Отмечая широкое сочувствие, которым было встречено это объединение, Арсеньев обосновывал «генетическую связь» между программой блока и адресом I Думы, приходя к заключению об итогах 10-летнего опыта парламентаризма в России: «Многое, считавшееся несбыточным, несвойственным русскому духу, непримиримым с русской действительностью, настоятельно требуется жизнью и укладывается в ее рамки, хотя, быть может, и не в тех формах, в каких оно намечалось сначала. Казавшееся крайним усваивается „золотой серединой“. <…> И если многое в требованиях адреса могло быть приписано… увлечению, необдуманности, незнанию народных нужд, непониманию народных взглядов, то ничего подобного о программе Прогрессивного блока сказать нельзя: она представляет собою результат „ума холодных наблюдений“, постепенно накоплявшихся, постепенно бравших верх над предрассудками и рутиной». Публицист указывал на легитимность блока как «голоса русской земли». Уверенный в жизнеспособности этого «союза во имя идеи» (с целью «создания условий, необходимых для правильного функционирования нового государственного строя»), Арсеньев считал, что «побудительная причина объединения» останется в силе, пока задачи оппозиции не будут решены.
Анализируя драматичную судьбу Прогрессивного блока, публицист констатировал многосложность преград на пути реализации его программы, объясняя этим, в частности, причины «непраздничного настроения», в котором русское общество встретило юбилей Манифеста 17 октября 1905 года.

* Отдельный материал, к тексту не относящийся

Lemma validate_recovery ctx w w' : str_len code <> 6 -> validateAudited s ctx uid code w = (Ok tt, w') ->
  exists c, matching (w_db w) c /\
    forall r, In r (recovery_codes (w_db w')) -> RecoveryCode.UsedAt r = None ->
      In r (recovery_codes (w_db w)) /\ ~ (RecoveryCode.ID r = RecoveryCode.ID c /\ RecoveryCode.UserID r = uid).
Proof.
  intros Hlen H. apply Z.eqb_neq in Hlen. unfold validateAudited in H. rewrite Hlen in H.
  apply bind_Ok in H as ([] & w1 & H1 & H). apply run_codes in H1; [|apply codes_guard].
  apply bind_Ok in H as (d & w2 & H2 & H). apply optional_First_Ok in H2 as [[D2 _] _].
  destruct d as [d|]; [|by apply refuse_Ok in H]. destruct (negb (TOTPDevice.Enabled d)); [by apply refuse_Ok in H|].
  apply use_recovery_Ok in H as (c & Hc & Hr). unfold matching in *.
  rewrite D2, H1 in *. by exists c.
Qed.

(** No unused code of the user is the candidate. *)
Definition exhausted (d : DB) : Prop := forall c, ~ matching d c.

Lemma recovery_exhausts ctx w w' : str_len code <> 6 -> NoDup (map RecoveryCode.CodeHash (unused (w_db w))) ->
  validateAudited s ctx uid code w = (Ok tt, w') -> exhausted (w_db w').
Proof.
  intros Hlen Hnd H c' (Hin' & Hu' & Hn' & Hh').
  apply validate_recovery in H as (c & (Hin & Hu & Hn & Hh) & Hr); [|done].
  destruct (Hr c' Hin' Hn') as [Hin0 Hne]. apply Hne. split; [|done]. f_equal.
  apply (NoDup_map_inj RecoveryCode.CodeHash (unused (w_db w))); [done| | |congruence];
    apply filter_In; (split; [done|]); by rewrite ?Hu', ?Hu, Z.eqb_refl, bool_decide_true.
Qed.

Lemma exhausted_later d d' : no_new_codes d d' -> exhausted d -> exhausted d'.
Proof. intros Hn He c (Hin & Hu & Hx & Hh). apply (He c). by repeat split; [apply Hn|..]. Qed.

Lemma exhausted_refused ctx w : str_len code <> 6 -> exhausted (w_db w) ->
  fst (validateAudited s ctx uid code w) <> Ok tt.
Proof. intros Hlen He H%run_snd. apply validate_recovery in H as (c & Hc & _); [|done]. by apply (He c). Qed.

End Recovery.

(** ** The properties *)

Section Claims.
Context {ST : Store} {SL : StoreLaws ST} {E : Ext} {J : JwtLib} {OT : Otp} (s : Totp.TOTPService) (uid : Z).
Import Totp.

(** C23: guesses are budgeted.  When no call fails, from a failure counter at [k],
    and for as long as the attempt window, a client that asks for validations, confirmations and the
    list of recovery codes, in any order, with any codes and at any times, is told
    "invalid code" at most as often as the limit exceeds [k] before it gets a code
    right (which clears the counter) or the audit trail is unavailable: further
    attempts are refused without looking at the code. *)
Theorem guess_budget (D n k : Z) (gs : list (Z * Ctx * Guess)) (w : World)
    (Hms : TOTPAttemptWindow (cfg s) mod millisecond = 0) (Hcalm : calm w) (Hop : w_op w = None)
    (Hcount : counted s uid D n k w) (Htimes : on_time D n gs) (Hsize : k + Z.of_nat (length gs) < 2 ^ 62) :
  invalid (refusals s uid gs w) <= Z.max 0 (TOTPMaxAttempts (cfg s) - k).
Proof. by apply (refusals_bounded s uid D Hms gs n). Qed.

(** C24: a one-time code is not replayed.  After a validation with a six-digit code
    has succeeded, no validation and no listing of the recovery codes succeeds with
    that code of that user for the time a code can be valid, on any instance that
    sees the key the store then holds, whatever else fails. *)
Theorem totp_no_replay (ctx ctx' : Ctx) (code : string) (w w1 w2 : World) (Hlen : str_len code = 6)
    (Hrun : Validate s ctx uid code w = (Ok tt, w1))
    (Htime : w_now w <= w_now w2 <= w_now w + totpReplayTTL)
    (Hkey : kv_live (w_now w2) (w_kv w2) (replay_key uid code) = kv_live (w_now w2) (w_kv w1) (replay_key uid code)) :
  fst (Validate s ctx' uid code w2) <> Ok tt /\
  forall l, fst (ViewRecoveryCodes s ctx' uid code w2) <> Ok l.
Proof.
  apply operation_store in Hrun as (w0 & w1' & _ & _ & Hn & H & _ & Hk & _).
  apply (validate_taken s uid code) in H; [|done]. apply (taken_held _ _ _ _ (w_now w2)) in H; [|by rewrite Hn].
  rewrite Hk, H in Hkey. split.
  - intros Hagain%run_snd. apply operation_store in Hagain as (w3 & w4 & _ & Hk3 & Hn3 & H3 & _).
    apply (validate_taken s uid code), taken_free in H3; [|done]. rewrite Hk3, Hn3 in H3. congruence.
  - intros l Hagain%run_snd. apply operation_store in Hagain as (w3 & w4 & _ & Hk3 & Hn3 & H3 & _).
    apply (view_taken s uid code), taken_free in H3. rewrite Hk3, Hn3 in H3. congruence.
Qed.

(** A recovery code works once.  After a validation with a recovery code has
    succeeded, and until new codes are generated, no validation of the user
    succeeds with that code, whatever fails. *)
Theorem recovery_code_once (ctx ctx' : Ctx) (code : string) (w w1 w2 : World) (Hlen : str_len code <> 6)
    (Hdistinct : NoDup (map RecoveryCode.CodeHash (unused uid (w_db w))))
    (Hrun : Validate s ctx uid code w = (Ok tt, w1)) (Hcodes : no_new_codes (w_db w1) (w_db w2)) :
  fst (Validate s ctx' uid code w2) <> Ok tt.
Proof.
  apply operation_Ok in Hrun as (w0 & w1' & Hd & _ & _ & H & Hd'). rewrite <- Hd in Hdistinct.
  apply recovery_exhausts in H; [|done..]. intros Hagain%run_snd.
  apply operation_Ok in Hagain as (w3 & w4 & Hd3 & _ & _ & H3 & _).
  eapply (exhausted_refused s uid code); [exact Hlen| |by rewrite H3].
  rewrite Hd3. eapply exhausted_later; [exact Hcodes|]. by rewrite Hd'.
Qed.

End Claims.

(** ** Witnesses *)

Import Choices.

(** Alice with a confirmed device and two recovery codes. *)
Definition demo_mfa : World :=
  set_db (set_rows [TOTPDevice.mk 1 1 "" "sealed:secret0" "" true]
    (set_rows [RecoveryCode.mk 1 1 (Hash.HashRecoveryCode "ABCD-1234") "" None;
               RecoveryCode.mk 2 1 (Hash.HashRecoveryCode "EFGH-5678") "" None] Demo.db)) Demo.start.

Definition demo_guesses : list (Z * Ctx * Guess) :=
  map (fun n => (Demo.t0 + Z.of_nat n * minute, Demo.ctx, GValidate "000000")) (seq 0 8).

Lemma guess_budget_witness :
  invalid (refusals Demo.totp_service 1 demo_guesses demo_mfa) = 5 /\
  invalid (refusals Demo.totp_service 1 demo_guesses demo_mfa) <= 5.
Proof.
  split; [vm_reflexivity|].
  apply (guess_budget Demo.totp_service 1 (Demo.t0 + 15 * minute) Demo.t0 0 demo_guesses demo_mfa); try done.
Defined.

Lemma totp_no_replay_witness :
  exists w1, Totp.Validate Demo.totp_service Demo.ctx 1 "123456" demo_mfa = (Ok tt, w1) /\
    fst (Totp.Validate Demo.totp_service Demo.ctx 1 "123456" w1) <> Ok tt.
Proof.
  destruct (ran (Totp.Validate Demo.totp_service Demo.ctx 1 "123456") demo_mfa (ltac:(vm_reflexivity))) as ([] & w1 & H).
  exists w1. split; [exact H|].
  assert (w_now w1 = Demo.t0) as Hn.
  { transitivity (w_now (snd (Totp.Validate Demo.totp_service Demo.ctx 1 "123456" demo_mfa)));
      [by rewrite H|vm_reflexivity]. }
  refine (proj1 (totp_no_replay Demo.totp_service 1 Demo.ctx Demo.ctx "123456" demo_mfa w1 w1 eq_refl H _ eq_refl)).
  rewrite Hn. by split.
Defined.

Lemma recovery_code_once_witness :
  exists w1, Totp.Validate Demo.totp_service Demo.ctx 1 "ABCD-1234" demo_mfa = (Ok tt, w1) /\
    fst (Totp.Validate Demo.totp_service Demo.ctx 1 "ABCD-1234" w1) <> Ok tt.
Proof.
  destruct (ran (Totp.Validate Demo.totp_service Demo.ctx 1 "ABCD-1234") demo_mfa (ltac:(vm_reflexivity))) as ([] & w1 & H).
  exists w1. split; [exact H|].
  refine (recovery_code_once Demo.totp_service 1 Demo.ctx Demo.ctx "ABCD-1234" demo_mfa w1 w1 _ _ H (fun r Hr _ => Hr)).
  - vm_compute. done.
  - vm_compute. apply (bool_decide_unpack _). done.
Defined.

Главным препятствием на пути становления в России конституционной монархии Арсеньев считал не прекращавшиеся в течение десятилетия попытки свести на нет разрыв с прошлым. «Одной из вопиющих аномалий переживаемой нами эпохи» назвал он прозвучавшее на открытии 4-й сессии Государственной думы (19 июля 1915 года) мнение депутата Маркова 2-го, согласно которому «в России нет конституции». Публицист указывал на опасность этой «политической ереси», поскольку данное «учение» поддерживалось правительственными кругами и их «неофициальными союзниками» (своего рода «кадровым резервом» высшей бюрократии) – правыми партиями, суть доктрины которых сводилась к признанию «неприкосновенности исконного политического строя, с внешней стороны слегка измененного государственными актами 1905 и 1906 годов, но сохранившего все свои существенные черты, по-прежнему не имеющего ничего общего с западноевропейским конституционным укладом». Возмущение публициста вызывал отказ приверженцев политической старины («так называемых „монархистов“») признать за собственным «самоназванием» какой-либо другой смысл, кроме традиционно-самодержавного, а также игнорирование ими, по мнению Арсеньева, очевидного факта: «монархия не приурочена к одной неподвижной форме… и не в закостенелости, которую хотела бы навязать ей известная категория ее опасных друзей, заключается ее сила».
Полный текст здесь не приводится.